VarScan prints results to STDOUT unless an output file is provided (--output-file). Output files have headers, and all share the same format:
FieldDescription
Chrom Chromosome or reference name
PositionPosition from pileup (1-based)
RefReference base at this position
ConsConsensus genotype or variant called
Reads1Number of reads supporting reference
Reads2Number of reads supporting variant
VarFreqAllele frequency of variant by read count
Strands1Number of strands on which reference observed (0-2)
Strands2Number of strands on which variant observed (0-2)
Qual1Average base quality of reference-supporting bases
Qual2Average base quality of variant-supporting bases
PvalueP-value from Fisher's exact test (0.98 means not calculated)
MapQual1Average mapping quality of reference-supporting reads
MapQual2Average mapping quality of variant-supporting reads
Reads1PlusNumber of reference-supporting reads in + orientation
Reads1Minus  Number of reference-supporting reads in - orientation
Reads2PlusNumber of variant-supporting reads in + orientation
Reads2Minus  Number of variant-supporting reads in - orientation
VarAlleleMost prevalent variant allele (even if site not not called variant)

VCF 4.1 Output

As of v2.2.8, VarScan will produce VCF 4.1 output files when given the --output-vcf 1 argument. As of v2.3.1, you can provide a list of sample names to use in the VCF header with the --vcf-sample-list parameter. This list should be in plain text, one sample per line, in the order that samples appear in the raw mpileup input.

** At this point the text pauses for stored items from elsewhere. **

Lemma upload_worker_trace (u : AzureFileUploader) (file_path : string)
    (callback : option callable) (st : State) :
  azure_file_uploader._upload_worker AZURE_AVAILABLE ext u file_path callback st
  = (Ok tt,
     with_trace st
       (trace st
        ++ match upload_error ext u file_path with
           | None => [UploadBlob (container_name u) (blob_name u) file_path]
           | Some _ => []
           end
        ++ [Log (worker_log AZURE_AVAILABLE ext u file_path).1
              (worker_log AZURE_AVAILABLE ext u file_path).2]
        ++ match callback with
           | Some c =>
               [CallUploaderCallback c
                  (bool_decide (upload_error ext u file_path = None))]
           | None => []
           end)).
Proof.
  unfold azure_file_uploader._upload_worker, worker_log, upload_error, try_except,
    azure_file_uploader.invoke.
  unfold mbind, M_bind, lift, logger, emit, modify, call, raise, mret, M_ret, with_trace.
  destruct (path_exists ext file_path) as [[|]|e0]; cbn.
  2-3: destruct (azure_file_uploader.is_AzureError AZURE_AVAILABLE _), callback; cbn;
       rewrite <- ?app_assoc, ?app_nil_r; reflexivity.
  destruct (get_blob_client ext _ _ _) as [e1|]; cbn.
  { destruct (azure_file_uploader.is_AzureError AZURE_AVAILABLE _), callback; cbn;
      rewrite <- ?app_assoc, ?app_nil_r; reflexivity. }
  destruct (open_rb ext file_path) as [e2|]; cbn.
  { destruct (azure_file_uploader.is_AzureError AZURE_AVAILABLE _), callback; cbn;
      rewrite <- ?app_assoc, ?app_nil_r; reflexivity. }
  destruct (upload_blob ext _ _ _ _) as [e3|]; cbn.
  { destruct (azure_file_uploader.is_AzureError AZURE_AVAILABLE _), callback; cbn;
      rewrite <- ?app_assoc, ?app_nil_r; reflexivity. }
  destruct callback; cbn; rewrite <- ?app_assoc, ?app_nil_r; reflexivity.
Qed.



End local_file_facts.

(** X14.  Once [delete_file] has returned for a path, a background upload
    of that path that only then gets to run writes no blob and tells its
    callback false: the local file must outlive the uploads. *)
Theorem upload_after_delete_fails
    (AZURE_AVAILABLE : bool) (ext : Externals) (unlink_raises : string -> option exn)
    (files files' : gset string) (file_path : string) (log : list event)
    (u : AzureFileUploader) (c : callable) (st : State) :
  local_files.delete_file unlink_raises files file_path = (Ok tt, files', log) ->
  let run := azure_file_uploader._upload_worker AZURE_AVAILABLE
               (with_files ext files') u file_path (Some c) st in
  run.1 = Ok tt /\
  upload_error (with_files ext files') u file_path
  = Some (Exn FileNotFoundError ("File not found: " +:+ file_path)) /\
  uploaded (new_events st run.2) = [] /\
  uploader_callbacks (new_events st run.2) = [false].
Proof.
  intros Hdel. cbv zeta.
  assert (Hgone : file_path ∉ files').
  { revert Hdel. unfold local_files.delete_file. case_bool_decide as Hin.
    - destruct (unlink_raises file_path); [discriminate|].
      intros [= <- _]. rewrite elem_of_difference, elem_of_singleton. tauto.
    - by intros [= <- _]. }
  assert (Herr : upload_error (with_files ext files') u file_path
                 = Some (Exn FileNotFoundError ("File not found: " +:+ file_path))).
  { unfold upload_error, with_files. cbn [path_exists].
    by rewrite bool_decide_eq_false_2. }
  rewrite upload_worker_trace. cbn [fst snd]. rewrite new_events_with_trace, Herr.
  repeat split; reflexivity.
Qed.
(** X12: [requireSiteAdmin] normalises by itself, so it works on a raw
    token: with a principal on the request it calls [next()] exactly
    when the role, structured or from the namespaced claim, is
    siteadmin, and answers status 403 otherwise; in both cases it
    leaves the request normalised. Without a principal it throws. *)
Theorem requireSiteAdmin_outcomes (req : Request) :
  (forall u,
     user req = Some u ->
     let asserted :=
       match app_metadata u with
       | Some am => role am
       | None => claim ROLE_CLAIM (claims u)
       end in
     (asserted = Some "siteadmin" ->
      requireSiteAdmin req = (getValuesFromToken req, Next))
     /\ (asserted <> Some "siteadmin" ->
         requireSiteAdmin req
         = (getValuesFromToken req,
            Respond (status_json httpstatus.FORBIDDEN "Forbidden"))))
  /\ (user req = None ->
      requireSiteAdmin req = (req, Throw (TypeError_undefined "app_metadata"))).
Proof.
  unfold requireSiteAdmin, getValuesFromToken. split.
  - intros u Hu. cbv zeta. rewrite Hu.
    destruct (app_metadata u) as [am|] eqn:Ham.
    + rewrite Hu, Ham.
      destruct (strict_eq (role am) (Some "siteadmin")) eqn:Hr; cbn [negb].
      * apply strict_eq_true_iff in Hr. split; [reflexivity | contradiction].
      * apply strict_eq_false_iff in Hr. split; [contradiction | reflexivity].
    + cbn [user set_user app_metadata role].
      destruct (strict_eq (claim ROLE_CLAIM (claims u)) (Some "siteadmin")) eqn:Hr;
        cbn [negb].
      * apply strict_eq_true_iff in Hr. split; [reflexivity | contradiction].
      * apply strict_eq_false_iff in Hr. split; [contradiction | reflexivity].
  - intros Hu. rewrite Hu, Hu. reflexivity.
Qed.

Section Resources.

Variable getClassTenant : string -> Completion ClassTenant.t.
Variable getProject : string -> Completion (option Project.t).

Local Abbreviation ensureUnmanaged := (ensureUnmanaged getClassTenant).
Local Abbreviation verifyProjectAuth := (verifyProjectAuth getProject).
Local Abbreviation verifyProjectOwner := (verifyProjectOwner getProject).
Local Abbreviation verifyProjectAccess := (verifyProjectAccess getProject).

(** ** What the project check attaches and answers *)

Lemma verifyProjectAuth_next_inv (req : Request) (isCrowdSourcedAllowed : bool) :
  snd (verifyProjectAuth req isCrowdSourcedAllowed) = Next ->
  exists p,
    getProject (projectid (params req)) = Normal (Some p)
    /\ Project.classid p = classid (params req)
    /\ fst (verifyProjectAuth req isCrowdSourcedAllowed) = set_project req p.
Proof.
  unfold verifyProjectAuth. cbv zeta.
  destruct (getProject (projectid (params req))) as [[p|]|err];
    cbn [bind try_catch]; try discriminate.
  destruct (String.eqb_spec (Project.classid p) (classid (params req)))
    as [Hclass|Hclass]; cbn [negb]; [|discriminate].
  destruct (strict_eq_false _);
    [destruct (negb isCrowdSourcedAllowed || negb (Project.isCrowdSourced p))|];
    cbn [fst snd]; try discriminate;
    intros _; exists p; repeat split; assumption.
Qed.

(** X13: The project check calls [next()] only with the project
    field of the request set to a project that the store returned for
    the project of the path and that belongs to the class of the path,
    the rest of the request being as it was; in every other case it
    leaves the request as it was. *)
Theorem verifyProjectAuth_attaches_class_project
        (req : Request) (isCrowdSourcedAllowed : bool) :
  let run := verifyProjectAuth req isCrowdSourcedAllowed in
  (snd run = Next ->
   exists p,
     getProject (projectid (params req)) = Normal (Some p)
     /\ Project.classid p = classid (params req)
     /\ project (fst run) = Some p
     /\ params (fst run) = params req
     /\ headers_authorization (fst run) = headers_authorization req
     /\ user (fst run) = user req)
  /\ (snd run <> Next -> fst run = req).
Proof.
  unfold verifyProjectAuth. cbv zeta.
  destruct (getProject (projectid (params req))) as [[p|]|err];
    cbn [bind try_catch]; [| split; [discriminate | reflexivity] ..].
  destruct (String.eqb_spec (Project.classid p) (classid (params req)))
    as [Hclass|Hclass]; cbn [negb]; [| split; [discriminate | reflexivity]].
  destruct (strict_eq_false _);
    [destruct (negb isCrowdSourcedAllowed || negb (Project.isCrowdSourced p))|];
    cbn [fst snd];
    (split; [first [discriminate
                   | intros _; exists p;
                     split; [reflexivity | split; [exact Hclass | repeat split]]]
            | first [reflexivity | intros Hne; exfalso; apply Hne; reflexivity]]).
Qed.

(** X14: The project check never throws; the only responses it writes are
    not-found and forbidden; and it calls [next(err)] exactly when the
    store fails, with the error of the store. *)
Theorem verifyProjectAuth_outcome_kinds
        (req : Request) (isCrowdSourcedAllowed : bool) :
  let run := verifyProjectAuth req isCrowdSourcedAllowed in
  (forall e, snd run <> Throw e)
  /\ (forall r, snd run = Respond r -> r = notFound \/ r = forbidden)
  /\ (forall err,
        snd run = NextErr err
        <-> getProject (projectid (params req)) = Thrown err).
Proof.
  unfold verifyProjectAuth. cbv zeta.
  destruct (getProject (projectid (params req))) as [[p|]|err];
    cbn [bind try_catch].
  - destruct (negb (String.eqb (Project.classid p) (classid (params req)))).
    + cbn [snd]. split; [intros e; discriminate|].
      split; [intros r [= <-]; right; reflexivity|].
      intros err. split; discriminate.
    + destruct (strict_eq_false _);
        [destruct (negb isCrowdSourcedAllowed || negb (Project.isCrowdSourced p))|];
        cbn [snd];
        (split; [intros e; discriminate|]);
        (split; [intros r Hr; first [discriminate Hr
                                     | injection Hr as <-; right; reflexivity]|]);
        intros err; split; discriminate.
  - cbn [snd]. split; [intros e; discriminate|].
    split; [intros r [= <-]; left; reflexivity|].
    intros err. split; discriminate.
  - cbn [snd]. split; [intros e; discriminate|].
    split; [intros r; discriminate|].
    intros err'. split; intros [= ->]; reflexivity.
Qed.

(** X15: With a principal on the request, the project check calls [next()]
    exactly when the project exists, belongs to the class of the path,
    and either is owned by the principal who is also the member of the
    path, or shared access is allowed and the project is
    crowd-sourced. *)
Theorem verifyProjectAuth_passes_iff
        (req : Request) (isCrowdSourcedAllowed : bool) (u : User) :
  user req = Some u ->
  (snd (verifyProjectAuth req isCrowdSourcedAllowed) = Next
   <-> exists p,
         getProject (projectid (params req)) = Normal (Some p)
         /\ Project.classid p = classid (params req)
         /\ ((Project.userid p = sub u
              /\ Project.userid p = studentid (params req))
             \/ (isCrowdSourcedAllowed = true
                 /\ Project.isCrowdSourced p = true))).
Proof.
  intros Hu. split.
  - intros Hnext.
    destruct (verifyProjectAuth_next_inv req isCrowdSourcedAllowed Hnext)
      as (p & Hget & Hclass & _).
    exists p. split; [exact Hget|]. split; [exact Hclass|].
    rewrite (verifyProjectAuth_resolved getProject req _ p Hget Hclass), Hu in Hnext.
    destruct (String.eqb_spec (Project.userid p) (sub u)) as [Hs|Hs];
      destruct (String.eqb_spec (Project.userid p) (studentid (params req)))
        as [Hm|Hm];
      cbn [andb] in Hnext; try (left; split; assumption);
      destruct isCrowdSourcedAllowed, (Project.isCrowdSourced p);
      cbn [andb snd] in Hnext; try discriminate Hnext;
      right; split; reflexivity.
  - intros (p & Hget & Hclass & Hwho).
    rewrite (verifyProjectAuth_resolved getProject req _ p Hget Hclass), Hu.
    destruct Hwho as [[Hs Hm] | [-> ->]].
    + rewrite <- Hs, <- Hm, String.eqb_refl. reflexivity.
    + destruct (_ && _); reflexivity.
Qed.


(** X17: Behind the class check the owner-only operation lets a request
    through only for the owner: the principal is present, belongs to
    the class of the path, owns the project, and is the member of the
    path; and the project is of that class. *)
Theorem checkValidUser_then_verifyProjectOwner (req : Request) :
  snd (checkValidUser req) = Next ->
  let req' := fst (checkValidUser req) in
  snd (verifyProjectOwner req') = Next ->
  exists u am p,
    user req' = Some u
    /\ app_metadata u = Some am
    /\ tenant am = Some (classid (params req))
    /\ getProject (projectid (params req)) = Normal (Some p)
    /\ Project.classid p = classid (params req)
    /\ Project.userid p = sub u
    /\ Project.userid p = studentid (params req).
Proof.
  intros Hvalid req' Hpass.
  destruct (checkValidUser_next_inv req Hvalid) as (Hfst & u & am & Hu & Ham & Hten).
  assert (Hreq' : req' = getValuesFromToken req) by exact Hfst.
  rewrite Hreq' in Hpass. unfold verifyProjectOwner in Hpass.
  destruct (verifyProjectAuth_next_inv (getValuesFromToken req) false Hpass)
    as (p & Hget & Hclass & _).
  rewrite (verifyProjectAuth_resolved getProject _ false p Hget Hclass), Hu in Hpass.
  rewrite getValuesFromToken_params in Hget, Hclass, Hpass.
  exists u, am, p. rewrite Hreq'.
  destruct (String.eqb_spec (Project.userid p) (sub u)) as [Hs|Hs];
    destruct (String.eqb_spec (Project.userid p) (studentid (params req)))
      as [Hm|Hm];
    cbn [andb snd] in Hpass; try discriminate Hpass.
  repeat split; assumption.
Qed.

(** ** The managed-class check *)

(** X18: The managed-class check looks at the class of the path only: it
    never changes the request, never throws, and two requests for the
    same class get the same outcome, with or without a principal. *)
Theorem ensureUnmanaged_class_only (req other : Request) :
  fst (ensureUnmanaged req) = req
  /\ (forall e, snd (ensureUnmanaged req) <> Throw e)
  /\ (classid (params req) = classid (params other) ->
      snd (ensureUnmanaged req) = snd (ensureUnmanaged other)).
Proof.
  unfold ensureUnmanaged. cbv zeta. split; [|split].
  - destruct (getClassTenant (classid (params req))) as [policy|err];
      cbn [bind try_catch]; [destruct (ClassTenant.isManaged policy)|];
      reflexivity.
  - intros e.
    destruct (getClassTenant (classid (params req))) as [policy|err];
      cbn [bind try_catch]; [destruct (ClassTenant.isManaged policy)|];
      discriminate.
  - intros <-.
    destruct (getClassTenant (classid (params req))) as [policy|err];
      cbn [bind try_catch]; [destruct (ClassTenant.isManaged policy)|];
      reflexivity.
Qed.

End Resources.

Variant Quality Score (VCF output only)

When the mpileup2cns, mpileup2snp, or mpileup2indel commands are used with the --output-vcf option, VarScan produces VCF 4.1 output. This includes, for each sample, individual variant calling information above as well as a quality score. The quality score is a -10 log10 adjustment of VarScan's p-value from Fisher's Exact Test. On a test mpileup file of 10,000 positions, here were the quality scores for consensus calls plotted by sequence depth (a proxy for calling accuracy). The points are color-coded according to the call that VarScan made:

As you can see, VarScan's quality score is directly correlated to the depth of quality base pairs at a given position. For positions called wild-type or heterozygous variant, the slope of the line is roughly linear. For homozygous variants, quality scores rise more rapidly than coverage because all bases support a variant, which makes the probability of an incorrect call very unlikely as more coverage is accrued.

A Note on Indel Positions

VarScan calls consensus bases, SNPs, and indels at the position reported by SAMtools in the pileup file. For SNPs and consensus bases, this is the 1-based position of the site or variant. Indels, however, are reported at the base immediately upstream of where they occur. Thus, the first inserted base occurs at (position + 1) and the first deleted base occurs at (position + 1). This is why, for deletions, the reference base (e.g. A) may not match the deleted sequence (e.g. */C).